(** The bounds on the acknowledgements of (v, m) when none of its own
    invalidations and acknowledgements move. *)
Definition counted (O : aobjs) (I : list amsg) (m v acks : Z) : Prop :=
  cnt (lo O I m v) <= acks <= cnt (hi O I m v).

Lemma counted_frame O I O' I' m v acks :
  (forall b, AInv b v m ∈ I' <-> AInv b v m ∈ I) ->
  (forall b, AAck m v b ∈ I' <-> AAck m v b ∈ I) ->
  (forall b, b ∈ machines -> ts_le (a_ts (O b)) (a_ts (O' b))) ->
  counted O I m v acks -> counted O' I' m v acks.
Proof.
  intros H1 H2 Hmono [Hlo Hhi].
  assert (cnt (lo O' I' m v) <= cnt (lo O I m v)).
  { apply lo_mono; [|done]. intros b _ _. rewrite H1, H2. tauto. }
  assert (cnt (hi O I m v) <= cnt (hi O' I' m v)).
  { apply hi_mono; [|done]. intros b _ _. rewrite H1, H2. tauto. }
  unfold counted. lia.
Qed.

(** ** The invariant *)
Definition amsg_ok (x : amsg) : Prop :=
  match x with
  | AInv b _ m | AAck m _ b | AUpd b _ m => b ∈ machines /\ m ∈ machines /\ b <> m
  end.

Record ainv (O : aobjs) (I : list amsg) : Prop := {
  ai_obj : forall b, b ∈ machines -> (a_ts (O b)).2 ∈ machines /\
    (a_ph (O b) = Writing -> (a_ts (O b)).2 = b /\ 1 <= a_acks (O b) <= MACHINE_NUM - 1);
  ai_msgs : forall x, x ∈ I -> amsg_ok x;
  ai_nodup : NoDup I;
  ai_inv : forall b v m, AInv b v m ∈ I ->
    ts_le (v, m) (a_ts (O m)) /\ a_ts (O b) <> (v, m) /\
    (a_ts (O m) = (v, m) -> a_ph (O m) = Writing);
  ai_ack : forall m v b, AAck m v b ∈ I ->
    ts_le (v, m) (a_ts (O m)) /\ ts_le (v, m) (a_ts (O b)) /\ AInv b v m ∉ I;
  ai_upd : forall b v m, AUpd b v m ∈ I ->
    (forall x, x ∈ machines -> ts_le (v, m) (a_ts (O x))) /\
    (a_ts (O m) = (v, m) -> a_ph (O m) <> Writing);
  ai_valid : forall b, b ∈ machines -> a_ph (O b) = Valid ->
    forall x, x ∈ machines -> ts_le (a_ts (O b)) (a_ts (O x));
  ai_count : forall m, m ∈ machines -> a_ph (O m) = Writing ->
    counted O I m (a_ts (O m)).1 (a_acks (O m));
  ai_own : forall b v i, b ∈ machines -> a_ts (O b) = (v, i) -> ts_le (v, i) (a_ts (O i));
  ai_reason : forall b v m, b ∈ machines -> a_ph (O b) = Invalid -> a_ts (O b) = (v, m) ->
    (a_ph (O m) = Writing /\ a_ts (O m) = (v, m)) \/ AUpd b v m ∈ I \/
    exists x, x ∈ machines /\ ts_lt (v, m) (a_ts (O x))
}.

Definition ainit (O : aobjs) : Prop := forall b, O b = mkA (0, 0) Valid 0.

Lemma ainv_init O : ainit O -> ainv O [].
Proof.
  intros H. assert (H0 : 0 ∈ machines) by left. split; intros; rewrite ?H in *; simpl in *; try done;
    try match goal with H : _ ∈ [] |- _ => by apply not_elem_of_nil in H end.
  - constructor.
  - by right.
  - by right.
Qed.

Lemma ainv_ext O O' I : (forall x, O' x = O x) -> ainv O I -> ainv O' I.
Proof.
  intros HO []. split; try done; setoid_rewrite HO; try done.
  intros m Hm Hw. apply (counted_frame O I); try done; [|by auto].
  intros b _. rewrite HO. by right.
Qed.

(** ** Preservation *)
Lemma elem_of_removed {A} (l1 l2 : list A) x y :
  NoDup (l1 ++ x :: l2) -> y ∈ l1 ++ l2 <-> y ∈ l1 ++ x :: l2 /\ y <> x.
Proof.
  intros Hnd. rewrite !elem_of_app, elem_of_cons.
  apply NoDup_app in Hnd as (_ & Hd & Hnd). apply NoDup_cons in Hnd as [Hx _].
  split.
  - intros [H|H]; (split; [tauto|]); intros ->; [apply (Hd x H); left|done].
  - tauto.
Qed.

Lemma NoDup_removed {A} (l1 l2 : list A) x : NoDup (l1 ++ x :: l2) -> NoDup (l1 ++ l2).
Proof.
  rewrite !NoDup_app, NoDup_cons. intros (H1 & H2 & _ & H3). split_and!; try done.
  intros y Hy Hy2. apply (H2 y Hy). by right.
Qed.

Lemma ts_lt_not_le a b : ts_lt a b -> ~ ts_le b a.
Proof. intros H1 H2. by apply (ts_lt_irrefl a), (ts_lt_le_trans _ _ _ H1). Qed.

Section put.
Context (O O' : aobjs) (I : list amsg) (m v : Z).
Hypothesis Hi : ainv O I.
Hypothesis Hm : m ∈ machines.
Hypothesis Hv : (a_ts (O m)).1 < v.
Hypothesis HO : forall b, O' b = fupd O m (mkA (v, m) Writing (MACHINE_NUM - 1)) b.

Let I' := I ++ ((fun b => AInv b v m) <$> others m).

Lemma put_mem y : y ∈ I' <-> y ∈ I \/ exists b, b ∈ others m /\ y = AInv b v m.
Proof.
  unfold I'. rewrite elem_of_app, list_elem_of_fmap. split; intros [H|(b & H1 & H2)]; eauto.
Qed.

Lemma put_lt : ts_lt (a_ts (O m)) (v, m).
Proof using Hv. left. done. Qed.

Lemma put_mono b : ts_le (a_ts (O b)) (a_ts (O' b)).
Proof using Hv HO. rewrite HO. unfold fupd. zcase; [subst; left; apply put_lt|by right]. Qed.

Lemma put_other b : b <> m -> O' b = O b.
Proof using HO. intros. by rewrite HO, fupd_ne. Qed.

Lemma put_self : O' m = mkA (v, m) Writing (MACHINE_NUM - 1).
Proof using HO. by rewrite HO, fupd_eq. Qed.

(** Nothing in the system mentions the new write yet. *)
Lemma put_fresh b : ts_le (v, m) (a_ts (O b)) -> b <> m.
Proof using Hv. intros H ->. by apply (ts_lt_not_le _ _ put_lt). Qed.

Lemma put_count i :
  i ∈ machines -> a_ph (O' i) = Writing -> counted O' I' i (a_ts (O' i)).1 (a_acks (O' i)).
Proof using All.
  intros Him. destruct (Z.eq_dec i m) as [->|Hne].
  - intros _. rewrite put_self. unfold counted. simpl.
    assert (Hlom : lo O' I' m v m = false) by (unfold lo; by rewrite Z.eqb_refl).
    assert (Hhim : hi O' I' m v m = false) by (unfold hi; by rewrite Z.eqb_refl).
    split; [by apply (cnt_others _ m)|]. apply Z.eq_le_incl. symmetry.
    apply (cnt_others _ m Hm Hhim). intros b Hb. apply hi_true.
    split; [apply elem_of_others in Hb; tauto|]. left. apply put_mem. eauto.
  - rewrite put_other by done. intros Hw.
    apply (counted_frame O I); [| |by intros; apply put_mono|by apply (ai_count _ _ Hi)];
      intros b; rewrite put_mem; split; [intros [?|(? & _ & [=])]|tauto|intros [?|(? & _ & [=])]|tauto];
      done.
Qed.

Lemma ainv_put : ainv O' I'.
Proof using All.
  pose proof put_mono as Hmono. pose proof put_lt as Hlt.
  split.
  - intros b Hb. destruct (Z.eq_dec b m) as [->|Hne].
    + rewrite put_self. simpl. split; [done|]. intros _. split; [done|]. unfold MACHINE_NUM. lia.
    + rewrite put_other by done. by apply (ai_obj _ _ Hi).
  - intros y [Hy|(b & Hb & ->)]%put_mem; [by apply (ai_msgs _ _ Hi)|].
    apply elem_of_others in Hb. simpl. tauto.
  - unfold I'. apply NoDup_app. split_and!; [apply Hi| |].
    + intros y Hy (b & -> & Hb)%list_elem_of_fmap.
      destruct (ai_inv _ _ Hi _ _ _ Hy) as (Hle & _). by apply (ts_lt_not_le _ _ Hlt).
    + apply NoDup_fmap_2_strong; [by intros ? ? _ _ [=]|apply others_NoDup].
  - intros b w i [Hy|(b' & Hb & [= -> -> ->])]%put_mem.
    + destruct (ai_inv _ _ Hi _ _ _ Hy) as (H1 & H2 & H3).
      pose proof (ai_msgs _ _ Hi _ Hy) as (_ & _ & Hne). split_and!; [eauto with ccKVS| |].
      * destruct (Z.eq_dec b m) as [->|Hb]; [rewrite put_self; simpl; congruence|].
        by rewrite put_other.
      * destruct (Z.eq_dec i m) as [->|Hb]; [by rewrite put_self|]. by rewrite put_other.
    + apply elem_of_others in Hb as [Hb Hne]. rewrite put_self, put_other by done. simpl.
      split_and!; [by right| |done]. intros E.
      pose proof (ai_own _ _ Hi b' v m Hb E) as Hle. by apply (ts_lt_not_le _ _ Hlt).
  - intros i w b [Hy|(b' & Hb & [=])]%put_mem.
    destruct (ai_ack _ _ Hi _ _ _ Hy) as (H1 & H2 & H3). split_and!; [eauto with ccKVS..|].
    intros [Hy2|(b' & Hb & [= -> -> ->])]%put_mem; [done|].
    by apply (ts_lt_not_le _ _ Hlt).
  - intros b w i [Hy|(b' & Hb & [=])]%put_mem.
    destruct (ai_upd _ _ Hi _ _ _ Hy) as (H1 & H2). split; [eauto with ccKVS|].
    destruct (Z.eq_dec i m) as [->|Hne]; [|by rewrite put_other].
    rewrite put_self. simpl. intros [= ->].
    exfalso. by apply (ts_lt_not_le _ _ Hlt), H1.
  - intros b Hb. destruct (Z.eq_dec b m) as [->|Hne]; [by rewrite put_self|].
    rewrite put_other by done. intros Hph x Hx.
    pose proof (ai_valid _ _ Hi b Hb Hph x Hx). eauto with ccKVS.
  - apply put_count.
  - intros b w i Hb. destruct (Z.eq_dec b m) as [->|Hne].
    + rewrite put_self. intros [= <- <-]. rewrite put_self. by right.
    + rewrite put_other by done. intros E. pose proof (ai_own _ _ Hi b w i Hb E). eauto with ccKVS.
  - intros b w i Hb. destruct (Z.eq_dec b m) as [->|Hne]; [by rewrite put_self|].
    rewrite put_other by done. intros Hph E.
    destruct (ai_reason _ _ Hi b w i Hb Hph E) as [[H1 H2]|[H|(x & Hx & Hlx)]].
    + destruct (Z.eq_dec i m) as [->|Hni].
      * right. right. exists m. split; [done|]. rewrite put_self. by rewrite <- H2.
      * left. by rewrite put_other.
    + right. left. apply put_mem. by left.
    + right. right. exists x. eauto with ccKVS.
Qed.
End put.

───

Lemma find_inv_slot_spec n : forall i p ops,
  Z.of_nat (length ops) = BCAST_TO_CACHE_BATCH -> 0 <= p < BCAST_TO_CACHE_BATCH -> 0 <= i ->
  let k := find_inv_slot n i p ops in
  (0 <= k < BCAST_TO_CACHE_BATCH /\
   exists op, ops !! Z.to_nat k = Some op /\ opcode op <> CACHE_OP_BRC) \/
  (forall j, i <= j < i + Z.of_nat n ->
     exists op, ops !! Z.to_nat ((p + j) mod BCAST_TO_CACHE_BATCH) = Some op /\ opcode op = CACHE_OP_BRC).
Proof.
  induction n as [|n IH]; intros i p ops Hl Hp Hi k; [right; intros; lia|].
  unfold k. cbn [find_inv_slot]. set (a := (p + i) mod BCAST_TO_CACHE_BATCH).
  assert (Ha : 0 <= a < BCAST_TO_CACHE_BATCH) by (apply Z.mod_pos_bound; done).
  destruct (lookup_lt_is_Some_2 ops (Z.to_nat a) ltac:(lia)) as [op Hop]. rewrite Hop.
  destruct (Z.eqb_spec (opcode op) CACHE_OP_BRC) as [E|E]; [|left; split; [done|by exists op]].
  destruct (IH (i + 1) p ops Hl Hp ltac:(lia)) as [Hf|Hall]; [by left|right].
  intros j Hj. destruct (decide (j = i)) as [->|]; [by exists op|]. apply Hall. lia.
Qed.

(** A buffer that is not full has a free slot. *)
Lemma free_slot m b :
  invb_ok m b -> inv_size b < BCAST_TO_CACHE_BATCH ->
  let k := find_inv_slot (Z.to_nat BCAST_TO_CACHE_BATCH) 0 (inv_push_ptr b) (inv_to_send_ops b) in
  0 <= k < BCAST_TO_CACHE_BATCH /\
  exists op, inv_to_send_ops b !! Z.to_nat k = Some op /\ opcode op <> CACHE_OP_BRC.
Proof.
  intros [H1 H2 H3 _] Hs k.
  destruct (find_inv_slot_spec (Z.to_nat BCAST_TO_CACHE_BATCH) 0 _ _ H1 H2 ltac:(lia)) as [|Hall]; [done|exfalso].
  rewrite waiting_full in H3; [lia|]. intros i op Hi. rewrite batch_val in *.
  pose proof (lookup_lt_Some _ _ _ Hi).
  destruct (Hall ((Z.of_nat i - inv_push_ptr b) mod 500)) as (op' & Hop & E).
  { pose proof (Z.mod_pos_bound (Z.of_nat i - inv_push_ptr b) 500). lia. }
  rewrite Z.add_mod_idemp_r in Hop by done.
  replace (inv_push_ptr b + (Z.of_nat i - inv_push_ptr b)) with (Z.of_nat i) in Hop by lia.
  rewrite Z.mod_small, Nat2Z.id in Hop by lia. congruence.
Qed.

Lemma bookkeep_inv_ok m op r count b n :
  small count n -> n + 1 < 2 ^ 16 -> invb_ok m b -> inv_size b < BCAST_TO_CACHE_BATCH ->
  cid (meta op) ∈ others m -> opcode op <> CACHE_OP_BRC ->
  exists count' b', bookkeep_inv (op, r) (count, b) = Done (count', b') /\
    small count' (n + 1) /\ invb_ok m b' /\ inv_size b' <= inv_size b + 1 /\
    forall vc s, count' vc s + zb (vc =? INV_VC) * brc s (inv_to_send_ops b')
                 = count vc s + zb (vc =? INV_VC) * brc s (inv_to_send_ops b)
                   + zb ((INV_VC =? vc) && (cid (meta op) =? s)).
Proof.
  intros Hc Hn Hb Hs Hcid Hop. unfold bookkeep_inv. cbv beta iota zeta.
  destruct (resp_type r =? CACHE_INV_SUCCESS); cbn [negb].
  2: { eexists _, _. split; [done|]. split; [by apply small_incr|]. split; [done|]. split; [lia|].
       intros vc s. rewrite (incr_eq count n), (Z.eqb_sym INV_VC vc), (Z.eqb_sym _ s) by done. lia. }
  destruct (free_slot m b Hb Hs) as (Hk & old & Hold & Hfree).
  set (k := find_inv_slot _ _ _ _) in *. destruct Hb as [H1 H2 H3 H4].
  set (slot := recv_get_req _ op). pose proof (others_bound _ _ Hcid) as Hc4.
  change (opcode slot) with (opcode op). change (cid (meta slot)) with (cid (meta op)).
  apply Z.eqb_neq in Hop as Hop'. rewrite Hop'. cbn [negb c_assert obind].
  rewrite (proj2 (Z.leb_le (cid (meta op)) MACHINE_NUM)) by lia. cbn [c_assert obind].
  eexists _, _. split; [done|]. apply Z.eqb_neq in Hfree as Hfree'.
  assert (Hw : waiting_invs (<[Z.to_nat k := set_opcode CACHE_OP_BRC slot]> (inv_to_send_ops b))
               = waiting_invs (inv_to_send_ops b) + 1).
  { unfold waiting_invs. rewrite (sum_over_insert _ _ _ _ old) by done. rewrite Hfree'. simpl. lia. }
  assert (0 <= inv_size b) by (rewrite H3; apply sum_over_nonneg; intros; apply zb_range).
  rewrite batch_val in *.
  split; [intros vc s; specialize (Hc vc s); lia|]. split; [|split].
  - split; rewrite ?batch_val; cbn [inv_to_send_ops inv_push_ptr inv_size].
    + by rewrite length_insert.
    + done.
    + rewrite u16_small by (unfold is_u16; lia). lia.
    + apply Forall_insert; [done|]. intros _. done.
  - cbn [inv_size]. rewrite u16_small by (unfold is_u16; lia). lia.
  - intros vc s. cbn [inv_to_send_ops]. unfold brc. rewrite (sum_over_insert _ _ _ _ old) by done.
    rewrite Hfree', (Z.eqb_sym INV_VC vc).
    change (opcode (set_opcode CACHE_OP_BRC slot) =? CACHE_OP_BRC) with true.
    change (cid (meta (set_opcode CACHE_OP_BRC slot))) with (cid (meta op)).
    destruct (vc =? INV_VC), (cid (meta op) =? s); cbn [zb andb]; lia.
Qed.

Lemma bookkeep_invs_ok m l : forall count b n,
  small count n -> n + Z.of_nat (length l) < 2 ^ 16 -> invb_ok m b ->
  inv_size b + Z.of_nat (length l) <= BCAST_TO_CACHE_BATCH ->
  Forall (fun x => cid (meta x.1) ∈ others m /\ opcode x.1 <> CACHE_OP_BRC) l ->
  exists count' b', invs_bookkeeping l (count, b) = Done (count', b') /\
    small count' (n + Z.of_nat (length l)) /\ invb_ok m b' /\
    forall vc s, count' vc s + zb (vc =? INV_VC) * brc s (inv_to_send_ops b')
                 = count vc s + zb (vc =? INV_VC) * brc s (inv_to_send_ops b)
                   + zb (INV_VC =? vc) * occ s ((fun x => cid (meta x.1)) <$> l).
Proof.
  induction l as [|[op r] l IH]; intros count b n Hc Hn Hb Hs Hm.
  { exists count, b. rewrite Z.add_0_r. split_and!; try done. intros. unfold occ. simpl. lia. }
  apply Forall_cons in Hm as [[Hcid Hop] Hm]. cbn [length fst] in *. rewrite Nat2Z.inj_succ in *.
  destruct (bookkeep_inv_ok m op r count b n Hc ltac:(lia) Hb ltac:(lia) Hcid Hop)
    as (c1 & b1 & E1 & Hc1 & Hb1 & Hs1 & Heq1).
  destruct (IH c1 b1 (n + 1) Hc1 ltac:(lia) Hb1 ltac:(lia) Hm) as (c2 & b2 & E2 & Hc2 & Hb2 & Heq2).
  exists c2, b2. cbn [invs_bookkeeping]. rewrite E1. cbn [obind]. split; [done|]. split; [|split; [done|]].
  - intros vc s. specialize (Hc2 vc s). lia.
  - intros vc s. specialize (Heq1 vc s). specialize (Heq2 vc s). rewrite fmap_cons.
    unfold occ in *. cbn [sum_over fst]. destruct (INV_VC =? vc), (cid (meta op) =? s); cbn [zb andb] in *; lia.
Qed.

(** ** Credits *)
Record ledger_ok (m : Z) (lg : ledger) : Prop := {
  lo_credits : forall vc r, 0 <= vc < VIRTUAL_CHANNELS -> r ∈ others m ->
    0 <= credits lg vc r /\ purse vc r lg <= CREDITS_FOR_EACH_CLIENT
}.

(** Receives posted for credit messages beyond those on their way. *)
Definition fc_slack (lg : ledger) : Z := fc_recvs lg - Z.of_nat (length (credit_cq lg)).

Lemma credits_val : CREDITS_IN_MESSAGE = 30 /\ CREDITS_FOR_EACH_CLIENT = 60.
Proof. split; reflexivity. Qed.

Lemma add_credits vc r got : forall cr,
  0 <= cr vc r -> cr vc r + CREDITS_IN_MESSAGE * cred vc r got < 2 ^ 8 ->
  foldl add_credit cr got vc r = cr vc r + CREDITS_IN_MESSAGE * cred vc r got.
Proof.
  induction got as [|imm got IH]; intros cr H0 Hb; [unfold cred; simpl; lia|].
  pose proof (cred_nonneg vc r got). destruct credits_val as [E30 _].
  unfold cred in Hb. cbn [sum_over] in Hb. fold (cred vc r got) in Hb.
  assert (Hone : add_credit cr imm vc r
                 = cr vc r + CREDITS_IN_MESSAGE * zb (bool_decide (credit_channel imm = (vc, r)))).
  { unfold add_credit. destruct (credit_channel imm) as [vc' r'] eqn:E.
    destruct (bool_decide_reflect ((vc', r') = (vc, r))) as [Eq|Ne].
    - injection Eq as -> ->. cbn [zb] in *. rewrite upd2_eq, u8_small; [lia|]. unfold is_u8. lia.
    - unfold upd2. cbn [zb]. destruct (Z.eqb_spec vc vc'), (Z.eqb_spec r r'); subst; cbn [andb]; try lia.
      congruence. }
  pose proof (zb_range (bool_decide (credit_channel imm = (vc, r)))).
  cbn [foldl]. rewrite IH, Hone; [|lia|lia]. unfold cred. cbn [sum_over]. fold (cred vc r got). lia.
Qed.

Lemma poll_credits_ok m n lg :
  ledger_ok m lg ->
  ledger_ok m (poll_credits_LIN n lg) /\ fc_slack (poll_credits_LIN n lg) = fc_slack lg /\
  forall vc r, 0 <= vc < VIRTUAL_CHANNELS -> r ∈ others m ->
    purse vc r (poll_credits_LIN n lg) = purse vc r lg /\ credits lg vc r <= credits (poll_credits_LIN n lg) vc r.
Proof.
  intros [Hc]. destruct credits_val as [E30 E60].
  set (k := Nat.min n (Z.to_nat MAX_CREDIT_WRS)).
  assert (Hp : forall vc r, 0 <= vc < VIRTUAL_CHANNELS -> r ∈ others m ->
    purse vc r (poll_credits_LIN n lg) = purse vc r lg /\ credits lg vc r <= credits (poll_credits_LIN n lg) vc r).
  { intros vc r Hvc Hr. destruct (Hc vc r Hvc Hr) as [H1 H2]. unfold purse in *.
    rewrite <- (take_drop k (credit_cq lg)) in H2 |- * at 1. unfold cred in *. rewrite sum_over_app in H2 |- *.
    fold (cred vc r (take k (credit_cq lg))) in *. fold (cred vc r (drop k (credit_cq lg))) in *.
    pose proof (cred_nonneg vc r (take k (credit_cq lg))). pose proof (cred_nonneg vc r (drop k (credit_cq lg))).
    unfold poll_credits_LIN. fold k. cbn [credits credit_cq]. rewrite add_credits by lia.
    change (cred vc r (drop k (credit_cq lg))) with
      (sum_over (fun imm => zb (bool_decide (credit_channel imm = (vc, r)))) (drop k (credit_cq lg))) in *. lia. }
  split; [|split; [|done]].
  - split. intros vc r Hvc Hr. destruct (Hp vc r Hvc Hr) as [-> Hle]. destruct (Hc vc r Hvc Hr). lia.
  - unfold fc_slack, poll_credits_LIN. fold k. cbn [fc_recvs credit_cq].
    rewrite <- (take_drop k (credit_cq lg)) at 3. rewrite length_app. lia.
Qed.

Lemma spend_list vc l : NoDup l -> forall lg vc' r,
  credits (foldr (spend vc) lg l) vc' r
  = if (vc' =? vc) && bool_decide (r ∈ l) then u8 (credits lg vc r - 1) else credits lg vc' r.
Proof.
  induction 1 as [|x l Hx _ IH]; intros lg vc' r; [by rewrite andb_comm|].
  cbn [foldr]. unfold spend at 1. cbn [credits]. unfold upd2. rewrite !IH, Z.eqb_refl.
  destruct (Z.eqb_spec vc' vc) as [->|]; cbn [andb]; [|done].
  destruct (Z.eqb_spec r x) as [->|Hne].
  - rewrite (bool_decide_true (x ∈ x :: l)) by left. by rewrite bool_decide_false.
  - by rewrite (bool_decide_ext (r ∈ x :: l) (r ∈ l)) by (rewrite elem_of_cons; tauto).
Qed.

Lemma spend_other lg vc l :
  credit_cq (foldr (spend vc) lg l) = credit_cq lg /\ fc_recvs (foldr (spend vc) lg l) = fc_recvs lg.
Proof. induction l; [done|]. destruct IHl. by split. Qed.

───

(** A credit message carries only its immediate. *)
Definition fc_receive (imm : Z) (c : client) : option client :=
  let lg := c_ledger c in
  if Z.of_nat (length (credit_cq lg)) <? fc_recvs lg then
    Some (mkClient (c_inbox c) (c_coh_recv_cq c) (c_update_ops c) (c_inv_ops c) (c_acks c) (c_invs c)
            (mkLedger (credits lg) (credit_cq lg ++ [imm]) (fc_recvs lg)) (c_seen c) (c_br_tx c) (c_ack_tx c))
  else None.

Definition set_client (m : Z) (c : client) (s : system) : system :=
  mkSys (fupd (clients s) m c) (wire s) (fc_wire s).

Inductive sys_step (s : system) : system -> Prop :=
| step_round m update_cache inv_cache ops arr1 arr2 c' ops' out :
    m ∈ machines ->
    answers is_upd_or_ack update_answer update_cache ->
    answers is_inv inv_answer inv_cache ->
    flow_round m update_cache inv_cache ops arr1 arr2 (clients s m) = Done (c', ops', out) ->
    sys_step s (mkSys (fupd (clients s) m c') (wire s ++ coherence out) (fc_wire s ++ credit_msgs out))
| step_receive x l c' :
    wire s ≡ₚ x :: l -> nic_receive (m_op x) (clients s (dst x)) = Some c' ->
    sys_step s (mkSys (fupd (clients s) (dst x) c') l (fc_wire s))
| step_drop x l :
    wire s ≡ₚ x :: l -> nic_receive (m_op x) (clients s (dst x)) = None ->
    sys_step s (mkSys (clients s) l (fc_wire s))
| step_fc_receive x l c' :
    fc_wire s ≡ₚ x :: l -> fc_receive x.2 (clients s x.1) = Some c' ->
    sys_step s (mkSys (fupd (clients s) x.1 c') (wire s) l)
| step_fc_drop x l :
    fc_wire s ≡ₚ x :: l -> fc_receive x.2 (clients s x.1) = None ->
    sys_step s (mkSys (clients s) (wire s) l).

───

● **Brief**
Only the lines above from the one with "- intros i w" through the one with "- intros b w i [Hy|(b' & Hb & [=])]%put_mem." should be duplicated, character for character.

● **Exercise answer**
  - intros i w b [Hy|(b' & Hb & [=])]%put_mem.
    destruct (ai_ack _ _ Hi _ _ _ Hy) as (H1 & H2 & H3). split_and!; [eauto with ccKVS..|].
    intros [Hy2|(b' & Hb & [= -> -> ->])]%put_mem; [done|].
    by apply (ts_lt_not_le _ _ Hlt).
  - intros b w i [Hy|(b' & Hb & [=])]%put_mem.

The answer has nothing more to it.